It is assumed here that the reader is already familiar with Weighted Regressions on Time, Discharge and Season (WRTDS) and the EGRET package. The purpose of this vignette is to provide a way that users can compute flow-weighted mean concentrations for individual water years or some other PA (Period of Analysis, such as a month or a season).

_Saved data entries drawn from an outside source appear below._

Lemma position_move m m' a :
  mm_flags m' = mm_flags m -> u64 (mm_offset m' + (a - mm_virt m')) = u64 (mm_offset m + (a - mm_virt m)) -> position m' a = position m a.
Proof. unfold position. by intros -> ->. Qed.
Lemma u64_offset o x y : u64 (u64 (o + x) + y) = u64 (o + (x + y)).
Proof. unfold u64. rewrite Zplus_mod_idemp_l. f_equal. lia. Qed.
Lemma desc_trim_left oe m a : desc (trim_left oe m) a = desc m a.
Proof.
  assert (Hp : forall r, position (m <| mm_virt := oe |> <| mm_size := u64 (mm_end m - oe) |>
      <| mm_offset := u64 (mm_offset m + (oe - mm_virt m)) |> <| mm_resident_pages := r |>) a = position m a).
  { intros r. apply position_move; [done|]. cbn. rewrite u64_offset. f_equal. lia. }
  unfold desc, trim_left, c3_mmap_resident_clamp. destruct (negb (mm_used _)); [|destruct (_ <? _)]; rewrite <-(Hp 0); done.
Qed.
Lemma desc_trim_right os m a : desc (trim_right os m) a = desc m a.
Proof. unfold desc, trim_right, c3_mmap_resident_clamp. destruct (negb (mm_used _)); [done|]. by destruct (_ <? _). Qed.

(** The fields that a trim keeps, and the range that it leaves. *)
Lemma trim_left_fields oe m :
  region_ok m -> mm_virt m <= oe < mm_end m ->
  mm_used (trim_left oe m) = mm_used m /\ mm_as (trim_left oe m) = mm_as m /\
  mm_virt (trim_left oe m) = oe /\ mm_size (trim_left oe m) = mm_end m - oe.
Proof.
  intros Hok Ho. pose proof (mm_end_ok m Hok) as He. destruct Hok as (H1&H2&H3).
  assert (Hs : u64 (mm_end m - oe) = mm_end m - oe) by (apply u64_small; unfold C3_USER_TOP in *; lia).
  unfold trim_left, c3_mmap_resident_clamp.
  destruct (negb (mm_used _)); [|destruct (_ <? _)]; cbn; done.
Qed.
Lemma trim_right_fields os m :
  region_ok m -> mm_virt m < os <= mm_end m ->
  mm_used (trim_right os m) = mm_used m /\ mm_as (trim_right os m) = mm_as m /\
  mm_virt (trim_right os m) = mm_virt m /\ mm_size (trim_right os m) = os - mm_virt m.
Proof.
  intros Hok Ho. pose proof (mm_end_ok m Hok) as He. destruct Hok as (H1&H2&H3).
  assert (Hs : u64 (os - mm_virt m) = os - mm_virt m) by (apply u64_small; unfold C3_USER_TOP in *; lia).
  unfold trim_right, c3_mmap_resident_clamp.
  destruct (negb (mm_used _)); [|destruct (_ <? _)]; cbn; done.
Qed.

(** Slot [i] of [t] becomes, in [t'], a group of slots [l] that were free (or
    [i] itself) and whose regions are parts of the old one, apart. *)
Record replaced (t t' : mtab) (i : Z) (l : list Z) : Prop := {
  rp_slot : 0 <= i < MMAP_REGION_MAX /\ mm_used (t i) = true;
  rp_in : i ∈ l;
  rp_other : forall j, j ∉ l -> t' j = t j;
  rp_free : forall j, j ∈ l -> j <> i -> 0 <= j < MMAP_REGION_MAX /\ mm_used (t j) = false;
  rp_part : forall j, j ∈ l -> mm_used (t' j) = true -> mm_as (t' j) = mm_as (t i) /\ region_ok (t' j);
  rp_sub : forall j a, j ∈ l -> mm_used (t' j) = true -> in_region (t' j) a -> in_region (t i) a;
  rp_apart : forall j k a, j ∈ l -> k ∈ l -> mm_used (t' j) = true -> mm_used (t' k) = true ->
             in_region (t' j) a -> in_region (t' k) a -> j = k }.

Section Replaced.
Context (t t' : mtab) (i : Z) (l : list Z) (H : replaced t t' i l).

Lemma replaced_covers asp j a :
  covers t' asp j a ->
  (j ∉ l /\ covers t asp j a) \/ (j ∈ l /\ covers t asp i a).
Proof.
  intros (H1&H2&H3&H4). destruct (decide (j ∈ l)) as [Hj|Hj].
  - destruct (rp_part _ _ _ _ H j Hj H2) as [Ha _]. destruct (rp_slot _ _ _ _ H) as [Hi Hu].
    assert (in_region (t i) a) by (by apply (rp_sub _ _ _ _ H j)).
    right. split; [done|]. unfold covers. split_and!; [lia|lia|done|congruence|done].
  - rewrite (rp_other _ _ _ _ H j Hj) in *. by left.
Qed.

Lemma replaced_wf : wf t -> wf t'.
Proof.
  intros [Hr Hd]. constructor.
  - intros j Hj Hu. destruct (decide (j ∈ l)) as [Hl|Hl]; [by apply (rp_part _ _ _ _ H j)|].
    rewrite (rp_other _ _ _ _ H j Hl) in *. by apply Hr.
  - intros asp a j k Hj Hk.
    assert (Hout : forall j, j ∉ l -> covers t asp j a -> covers t asp i a -> False).
    { intros j' Hj' Hc Hi. apply Hj'. rewrite (Hd asp a j' i Hc Hi). apply (rp_in _ _ _ _ H). }
    destruct (replaced_covers asp j a Hj) as [[Hj1 Hj2]|[Hj1 Hj2]], (replaced_covers asp k a Hk) as [[Hk1 Hk2]|[Hk1 Hk2]].
    + by apply (Hd asp a).
    + by destruct (Hout j).
    + by destruct (Hout k).
    + destruct Hj as (_&?&_&?), Hk as (_&?&_&?). by apply (rp_apart _ _ _ _ H j k a).
Qed.

(** What is mapped afterwards comes from another region or from the group. *)
Lemma replaced_maps asp a d :
  maps_to t' asp a d <->
  (exists j, j <> i /\ covers t asp j a /\ d = desc (t j) a) \/ (exists j, j ∈ l /\ covers t' asp j a /\ d = desc (t' j) a).
Proof.
  split.
  - intros (j&Hc&Hd). destruct (replaced_covers asp j a Hc) as [[Hj1 Hj2]|[Hj1 _]].
    + left. exists j. split_and!; [|done|by rewrite Hd, (rp_other _ _ _ _ H)]. intros ->. by apply Hj1, (rp_in _ _ _ _ H).
    + right. by exists j.
  - intros [(j&Hj&Hc&Hd)|(j&_&?&?)]; [|by exists j]. exists j.
    assert (Hl : j ∉ l).
    { intros Hl. destruct (rp_free _ _ _ _ H j Hl Hj) as [_ Hu]. destruct Hc as (_&Hc&_). by rewrite Hu in Hc. }
    pose proof (rp_other _ _ _ _ H j Hl) as He. unfold covers. rewrite He. by split.
Qed.
(** Where the group has what the old region had, the view is unchanged. *)
Lemma replaced_same asp a :
  (asp = mm_as (t i) -> in_region (t i) a -> exists j, j ∈ l /\ mm_used (t' j) = true /\ in_region (t' j) a) ->
  (forall j, j ∈ l -> mm_used (t' j) = true -> in_region (t' j) a -> desc (t' j) a = desc (t i) a) ->
  forall d, maps_to t' asp a d <-> maps_to t asp a d.
Proof.
  intros Hex Hde d. rewrite replaced_maps. destruct (rp_slot _ _ _ _ H) as [Hi Hu]. split.
  - intros [(j&_&?&?)|(j&Hj&Hc&->)]; [by exists j|]. destruct (replaced_covers asp j a Hc) as [[? _]|[_ Hc']]; [done|].
    exists i. split; [done|]. destruct Hc as (_&?&_&?). by apply Hde.
  - intros (j&Hc&->). destruct (Z.eq_dec j i) as [->|Hne]; [|left; by exists j]. right.
    destruct Hc as (H1&H2&H3&H4). destruct (Hex (eq_sym H3) H4) as (j&Hj&Hju&Hja).
    exists j. split_and!; [done| |by rewrite Hde].
    destruct (rp_part _ _ _ _ H j Hj Hju) as [Ha _]. unfold covers. split_and!; [..|done|congruence|done].
    all: destruct (Z.eq_dec j i) as [->|Hji]; [lia|]; destruct (rp_free _ _ _ _ H j Hj Hji); lia.
Qed.
End Replaced.

(** * Unmapping *)

Definition meets (asp us ue : Z) (t : mtab) (j : Z) : Prop :=
  0 <= j < MMAP_REGION_MAX /\ mm_used (t j) = true /\ mm_as (t j) = asp /\ mm_virt (t j) < ue /\ us < mm_virt (t j) + mm_size (t j).
(** The start and the end of the part of a region that is cut. *)
Definition cut_lo (us : Z) (m : mmap_entry) : Z := Z.max us (mm_virt m).
Definition cut_hi (ue : Z) (m : mmap_entry) : Z := Z.min ue (mm_virt m + mm_size m).

Lemma drop_replaced t i : 0 <= i < MMAP_REGION_MAX -> mm_used (t i) = true -> replaced t (drop_slot i t) i [i].
Proof.
  intros Hi Hu. unfold drop_slot.
  assert (Hf : forall j, j ∈ [i] -> mm_used (aset t i (t i <| mm_used := false |>) j) = true -> False).
  { intros j Hj. apply list_elem_of_singleton in Hj as ->. by rewrite aset_eq. }
  constructor; try (intros; exfalso; eapply Hf; eassumption); [done|by apply list_elem_of_singleton|..].
  - intros j Hj. rewrite list_elem_of_singleton in Hj. by rewrite aset_ne by congruence.
  - intros j Hj Hne. by apply list_elem_of_singleton in Hj.
Qed.
(** A region replaced by a part of it. *)
Lemma shrink_replaced t i m :
  0 <= i < MMAP_REGION_MAX -> mm_used (t i) = true -> mm_as m = mm_as (t i) -> region_ok m ->
  (forall a, in_region m a -> in_region (t i) a) -> replaced t (aset t i m) i [i].
Proof.
  intros Hi Hu Ha Hok Hsub. constructor; [done|by apply list_elem_of_singleton|..].
  - intros j Hj. rewrite list_elem_of_singleton in Hj. by rewrite aset_ne by congruence.
  - intros j Hj Hne. by apply list_elem_of_singleton in Hj.
  - intros j Hj. apply list_elem_of_singleton in Hj as ->. by rewrite aset_eq.
  - intros j a Hj. apply list_elem_of_singleton in Hj as ->. rewrite aset_eq. by auto.
  - intros j k a Hj Hk. apply list_elem_of_singleton in Hj as ->. by apply list_elem_of_singleton in Hk as ->.
Qed.
(** A region replaced by two parts of it that are apart. *)
Lemma split_replaced t i ns m n :
  0 <= i < MMAP_REGION_MAX -> mm_used (t i) = true -> 0 <= ns < MMAP_REGION_MAX -> mm_used (t ns) = false ->
  mm_as m = mm_as (t i) -> region_ok m -> (forall a, in_region m a -> in_region (t i) a) ->
  mm_as n = mm_as (t i) -> region_ok n -> (forall a, in_region n a -> in_region (t i) a) ->
  (forall a, in_region m a -> in_region n a -> False) ->
  replaced t (aset (aset t ns n) i m) i [ns; i].
Proof.
  intros Hi Hu Hn Hf Hma Hmo Hms Hna Hno Hns Hap.
  assert (Hne : ns <> i) by (intros ->; congruence).
  assert (Hcase : forall j, j ∈ [ns; i] -> j = ns /\ aset (aset t ns n) i m j = n \/ j = i /\ aset (aset t ns n) i m j = m).
  { intros j Hj. apply elem_of_cons in Hj as [-> |Hj]; [left|apply list_elem_of_singleton in Hj as ->; right]; by asimp. }
  constructor; [done|apply elem_of_cons; right; by apply list_elem_of_singleton|..].
  - intros j Hj. rewrite elem_of_cons, list_elem_of_singleton in Hj. rewrite !aset_ne; [done|intros ->; tauto..].
  - intros j Hj Hji. apply elem_of_cons in Hj as [-> |Hj]; [done|]. by apply list_elem_of_singleton in Hj.
  - intros j Hj _. by destruct (Hcase j Hj) as [[_ ->]|[_ ->]].
  - intros j a Hj _. destruct (Hcase j Hj) as [[_ ->]|[_ ->]]; auto.
  - intros j k a Hj Hk _ _. destruct (Hcase j Hj) as [[-> ->]|[-> ->]], (Hcase k Hk) as [[-> ->]|[-> ->]]; intros H1 H2; [done|by destruct (Hap a)..|done].
Qed.

Definition cut_skip (m : mmap_entry) : bool := (c3_mmap_is_lazy_anon m || c3_mmap_is_lazy_private_file m) && (mm_resident_pages m =? 0).
Definition cut_release (us ue : Z) (m : mmap_entry) : list cut_event :=
  if (cut_lo us m =? mm_virt m) && (cut_hi ue m =? mm_virt m + mm_size m) && (mm_backing_kind m =? FDKIND_DEVFB) && negb (mm_drm_handle m =? 0)
  then [ReleaseHandle (mm_drm_handle m)] else [].
(** What a cut makes of the region of slot [i]. *)
Definition cut_table (us ue i : Z) (t : mtab) : mtab :=
  let m := t i in
  match mm_virt m <? us, ue <? mm_virt m + mm_size m with
  | false, false => drop_slot i t
  | false, true => aset t i (trim_left ue m)
  | true, false => aset t i (trim_right us m)
  | true, true => match c3_mmap_alloc_slot t with
                  | Some ns => aset (aset t ns (trim_left ue m)) i (trim_right us m)
                  | None => aset t i (trim_right us m)
                  end
  end.
Lemma munmap_step_out asp us ue i st :
  wf (snd st) -> 0 <= i < MMAP_REGION_MAX -> ~ meets asp us ue (snd st) i -> munmap_step asp us ue i st = st.
Proof.
  destruct st as [cuts t]. cbn [snd]. intros [Hr _] Hi Hm. unfold munmap_step.
  destruct (mm_used (t i)) eqn:Hu; [|done]. destruct (Z.eqb_spec (mm_as (t i)) asp) as [Ha|]; [|done]. cbn [negb orb].
  pose proof (Hr i Hi Hu) as Hok. rewrite (mm_end_ok _ Hok). destruct Hok as (?&?&?).
  destruct (Z.leb_spec ue (mm_virt (t i))); [done|]. destruct (Z.leb_spec (mm_virt (t i) + mm_size (t i)) us); [done|].
  destruct Hm. unfold meets. split_and!; done_lia.
Qed.
Lemma munmap_step_in asp us ue i cuts t :
  wf t -> us < ue -> meets asp us ue t i ->
  munmap_step asp us ue i (cuts, t) =
  (cuts ++ CutPages (t i) (cut_lo us (t i)) (cut_hi ue (t i) - cut_lo us (t i)) (cut_skip (t i)) :: cut_release us ue (t i), cut_table us ue i t).
Proof.
  intros [Hr _] Hue (Hi&Hu&Ha&H1&H2). pose proof (Hr i Hi Hu) as Hok. pose proof (mm_end_ok _ Hok) as He.
  destruct Hok as (?&?&?). unfold munmap_step, cut_table, cut_release, cut_skip, cut_lo, cut_hi. rewrite He, Hu, Ha, Z.eqb_refl. cbn [negb orb].
  destruct (Z.leb_spec ue (mm_virt (t i))); [lia|]. destruct (Z.leb_spec (mm_virt (t i) + mm_size (t i)) us); [lia|]. cbn [orb].
  destruct (Z.ltb_spec (mm_virt (t i)) us), (Z.ltb_spec ue (mm_virt (t i) + mm_size (t i))).
  all: rewrite ?(Z.max_l us (mm_virt (t i))), ?(Z.max_r us (mm_virt (t i))) by lia.
  all: rewrite ?(Z.min_l ue (mm_virt (t i) + mm_size (t i))), ?(Z.min_r ue (mm_virt (t i) + mm_size (t i))) by lia.
  all: rewrite ?Z.eqb_refl.
  all: repeat match goal with
    | |- context [?a <=? ?b] => destruct (Z.leb_spec a b); [lia|]
    | |- context [?a =? ?b] => destruct (Z.eqb_spec a b); [lia|]
    end; cbn [andb].
  - destruct (c3_mmap_alloc_slot t); by rewrite ?app_nil_r.
  - done.
  - done.
  - by rewrite <-app_assoc.
Qed.

Record cut_spec (us ue i : Z) (t t' : mtab) (l : list Z) : Prop := {
  ct_replaced : replaced t t' i l;
  ct_outside : forall j a, j ∈ l -> mm_used (t' j) = true -> in_region (t' j) a -> ~ (us <= a < ue) /\ desc (t' j) a = desc (t i) a;
  ct_kept : forall a, in_region (t i) a -> ~ (us <= a < ue) -> exists j, j ∈ l /\ mm_used (t' j) = true /\ in_region (t' j) a }.
Lemma aset_slot_used t i m : mm_used m = true -> mm_used (aset t i m i) = true.
Proof. by rewrite aset_eq. Qed.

A flow weighted mean concentration should not be confused with a Flow Normalized Concentration. The process described here does not include the Flow Normalization which is a part of the WRTDS method. Flow normalization is explained in the EGRET User Guide. There are many good reasons to use flow normalization, but one drawback to the technique is that it requires an assumption of stationarity of discharge over the period of record. This assumption might be problematic if there were significant changes in the human actions that influence streamflow that happened during the period of record (e.g. a dam built, and dam removed, a significant change in diversions in or out of the watershed) or if there is strong evidence that the climate changed dramatically during the period of record (examples shown below in section on streamflow stationarity). Thus, if we choose not to flow normalize and we are using WRTDS (via EGRET) then we are left with two options of annual time series that we can use to characterize the history of water quality at an annual time scale. These are the estimates of annual concentration and of annual flux. If the issue of interest is one that is strongly related to concentration itself (concerns about in-stream water quality) then the annual concentrations are a good option to work with.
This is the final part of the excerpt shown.